About this exercise: Nothing should appear in the answer except the lines from the one containing "Ok (co_debt call)" through the end of the records below, written out exactly.

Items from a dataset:
========================
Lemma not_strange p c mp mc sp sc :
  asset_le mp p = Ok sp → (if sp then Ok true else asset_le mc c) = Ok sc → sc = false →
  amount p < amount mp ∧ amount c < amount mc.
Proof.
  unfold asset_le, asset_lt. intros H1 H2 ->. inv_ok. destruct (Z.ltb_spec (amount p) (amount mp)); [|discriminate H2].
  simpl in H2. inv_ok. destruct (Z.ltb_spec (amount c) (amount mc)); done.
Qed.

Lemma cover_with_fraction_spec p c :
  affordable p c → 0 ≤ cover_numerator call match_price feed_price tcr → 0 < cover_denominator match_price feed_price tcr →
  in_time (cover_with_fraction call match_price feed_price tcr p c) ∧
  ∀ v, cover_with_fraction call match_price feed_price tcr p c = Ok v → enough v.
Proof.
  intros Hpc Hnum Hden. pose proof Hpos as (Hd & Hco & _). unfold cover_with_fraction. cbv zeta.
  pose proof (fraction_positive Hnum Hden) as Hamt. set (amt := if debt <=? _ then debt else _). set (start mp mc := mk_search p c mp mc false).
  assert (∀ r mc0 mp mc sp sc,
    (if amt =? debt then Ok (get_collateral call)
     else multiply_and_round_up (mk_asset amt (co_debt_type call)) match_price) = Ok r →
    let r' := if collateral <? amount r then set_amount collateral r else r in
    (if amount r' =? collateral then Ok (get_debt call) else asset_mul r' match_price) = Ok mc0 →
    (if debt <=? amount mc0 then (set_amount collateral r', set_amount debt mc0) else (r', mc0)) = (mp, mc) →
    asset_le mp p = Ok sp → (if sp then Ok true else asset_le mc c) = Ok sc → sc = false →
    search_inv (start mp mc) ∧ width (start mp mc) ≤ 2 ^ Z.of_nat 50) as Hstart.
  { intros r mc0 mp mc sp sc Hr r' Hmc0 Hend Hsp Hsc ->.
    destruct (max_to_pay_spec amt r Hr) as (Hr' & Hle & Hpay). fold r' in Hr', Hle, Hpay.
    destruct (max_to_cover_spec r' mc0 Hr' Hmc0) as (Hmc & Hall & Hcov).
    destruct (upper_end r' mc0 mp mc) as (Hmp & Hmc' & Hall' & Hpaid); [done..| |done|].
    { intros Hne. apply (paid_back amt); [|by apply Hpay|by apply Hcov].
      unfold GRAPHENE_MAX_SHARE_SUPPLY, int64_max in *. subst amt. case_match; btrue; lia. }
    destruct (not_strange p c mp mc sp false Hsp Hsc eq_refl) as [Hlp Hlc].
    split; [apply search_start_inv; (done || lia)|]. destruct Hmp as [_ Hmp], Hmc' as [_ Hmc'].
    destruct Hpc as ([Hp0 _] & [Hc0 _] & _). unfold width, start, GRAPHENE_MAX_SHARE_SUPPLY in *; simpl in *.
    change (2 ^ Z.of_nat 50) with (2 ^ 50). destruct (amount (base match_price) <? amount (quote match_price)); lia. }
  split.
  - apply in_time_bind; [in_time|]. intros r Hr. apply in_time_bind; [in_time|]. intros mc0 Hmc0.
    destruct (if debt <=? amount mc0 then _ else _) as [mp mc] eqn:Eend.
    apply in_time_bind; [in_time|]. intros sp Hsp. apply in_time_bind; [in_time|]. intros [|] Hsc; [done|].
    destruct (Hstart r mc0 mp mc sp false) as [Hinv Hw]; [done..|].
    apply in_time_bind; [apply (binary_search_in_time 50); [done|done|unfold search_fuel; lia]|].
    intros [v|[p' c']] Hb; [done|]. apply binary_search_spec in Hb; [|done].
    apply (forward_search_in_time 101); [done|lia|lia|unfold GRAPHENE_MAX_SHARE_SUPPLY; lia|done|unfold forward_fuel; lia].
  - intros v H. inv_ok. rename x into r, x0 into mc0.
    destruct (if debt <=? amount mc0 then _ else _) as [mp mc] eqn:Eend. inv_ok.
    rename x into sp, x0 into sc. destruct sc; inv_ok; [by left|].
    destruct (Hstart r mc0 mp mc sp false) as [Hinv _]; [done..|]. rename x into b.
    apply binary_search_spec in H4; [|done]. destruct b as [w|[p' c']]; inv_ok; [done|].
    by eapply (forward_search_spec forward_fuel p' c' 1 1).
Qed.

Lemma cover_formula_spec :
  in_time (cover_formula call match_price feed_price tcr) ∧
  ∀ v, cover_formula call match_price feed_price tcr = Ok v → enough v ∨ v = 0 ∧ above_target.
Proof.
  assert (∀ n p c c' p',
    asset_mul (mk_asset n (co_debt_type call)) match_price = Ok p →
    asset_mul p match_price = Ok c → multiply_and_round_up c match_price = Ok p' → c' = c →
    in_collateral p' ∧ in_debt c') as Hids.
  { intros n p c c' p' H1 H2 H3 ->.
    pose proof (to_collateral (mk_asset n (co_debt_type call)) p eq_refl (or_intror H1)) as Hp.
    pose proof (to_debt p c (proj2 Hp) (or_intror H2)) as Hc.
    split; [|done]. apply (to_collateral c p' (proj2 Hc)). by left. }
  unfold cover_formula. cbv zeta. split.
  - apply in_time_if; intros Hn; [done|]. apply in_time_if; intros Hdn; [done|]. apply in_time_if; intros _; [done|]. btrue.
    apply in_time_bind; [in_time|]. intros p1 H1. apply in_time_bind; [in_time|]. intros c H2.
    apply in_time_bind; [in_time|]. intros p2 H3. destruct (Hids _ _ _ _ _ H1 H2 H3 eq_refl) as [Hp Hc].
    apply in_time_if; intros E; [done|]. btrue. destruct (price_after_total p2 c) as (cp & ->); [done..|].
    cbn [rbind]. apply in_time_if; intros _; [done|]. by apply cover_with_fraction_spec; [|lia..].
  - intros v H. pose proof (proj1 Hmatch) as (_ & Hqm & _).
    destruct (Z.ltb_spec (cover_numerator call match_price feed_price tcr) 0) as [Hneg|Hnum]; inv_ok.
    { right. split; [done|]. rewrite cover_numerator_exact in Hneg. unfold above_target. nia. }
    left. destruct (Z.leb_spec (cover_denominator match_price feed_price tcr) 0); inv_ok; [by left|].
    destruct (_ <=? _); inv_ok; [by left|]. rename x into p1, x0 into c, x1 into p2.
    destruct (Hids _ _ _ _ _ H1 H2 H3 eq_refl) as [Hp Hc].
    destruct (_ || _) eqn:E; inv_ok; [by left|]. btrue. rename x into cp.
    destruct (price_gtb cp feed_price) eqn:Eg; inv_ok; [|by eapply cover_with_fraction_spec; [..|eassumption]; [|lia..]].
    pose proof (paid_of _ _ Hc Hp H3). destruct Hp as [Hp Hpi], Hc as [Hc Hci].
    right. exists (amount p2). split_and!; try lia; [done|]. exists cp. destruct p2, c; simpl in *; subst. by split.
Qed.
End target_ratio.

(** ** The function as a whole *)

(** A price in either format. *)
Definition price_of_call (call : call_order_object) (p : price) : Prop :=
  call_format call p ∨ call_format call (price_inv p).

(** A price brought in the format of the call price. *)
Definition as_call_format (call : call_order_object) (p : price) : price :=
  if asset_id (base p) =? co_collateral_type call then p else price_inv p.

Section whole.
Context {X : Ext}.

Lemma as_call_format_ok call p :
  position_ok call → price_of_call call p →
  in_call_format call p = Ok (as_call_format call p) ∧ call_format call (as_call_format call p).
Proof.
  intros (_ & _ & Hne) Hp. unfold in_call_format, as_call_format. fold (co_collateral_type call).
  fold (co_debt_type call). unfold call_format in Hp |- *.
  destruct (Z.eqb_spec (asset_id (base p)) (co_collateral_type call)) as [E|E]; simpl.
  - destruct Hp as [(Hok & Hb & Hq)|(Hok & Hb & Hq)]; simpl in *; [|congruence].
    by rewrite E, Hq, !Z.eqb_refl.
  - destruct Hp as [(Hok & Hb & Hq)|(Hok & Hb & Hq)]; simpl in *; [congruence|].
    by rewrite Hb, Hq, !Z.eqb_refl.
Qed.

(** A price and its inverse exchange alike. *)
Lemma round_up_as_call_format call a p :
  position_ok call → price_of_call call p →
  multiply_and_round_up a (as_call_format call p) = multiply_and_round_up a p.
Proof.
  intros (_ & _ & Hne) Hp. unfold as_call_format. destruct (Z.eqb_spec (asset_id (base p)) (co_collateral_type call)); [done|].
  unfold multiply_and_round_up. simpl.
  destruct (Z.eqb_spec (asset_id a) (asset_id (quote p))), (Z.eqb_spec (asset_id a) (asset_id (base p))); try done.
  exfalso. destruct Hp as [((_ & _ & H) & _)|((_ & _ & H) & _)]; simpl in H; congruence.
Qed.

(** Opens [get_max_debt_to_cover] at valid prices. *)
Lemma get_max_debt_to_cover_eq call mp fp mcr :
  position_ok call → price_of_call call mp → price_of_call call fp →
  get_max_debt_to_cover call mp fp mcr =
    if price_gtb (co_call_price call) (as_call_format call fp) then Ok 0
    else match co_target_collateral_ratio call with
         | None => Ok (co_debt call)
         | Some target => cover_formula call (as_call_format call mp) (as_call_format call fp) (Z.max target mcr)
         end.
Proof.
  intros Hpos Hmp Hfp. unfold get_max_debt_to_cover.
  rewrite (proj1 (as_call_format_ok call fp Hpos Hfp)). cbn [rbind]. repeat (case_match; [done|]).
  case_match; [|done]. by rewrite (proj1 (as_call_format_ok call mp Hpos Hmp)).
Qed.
========================
Output:
         | None => Ok (co_debt call)
         | Some target => cover_formula call (as_call_format call mp) (as_call_format call fp) (Z.max target mcr)
         end.
Proof.
  intros Hpos Hmp Hfp. unfold get_max_debt_to_cover.
  rewrite (proj1 (as_call_format_ok call fp Hpos Hfp)). cbn [rbind]. repeat (case_match; [done|]).
  case_match; [|done]. by rewrite (proj1 (as_call_format_ok call mp Hpos Hmp)).
Qed.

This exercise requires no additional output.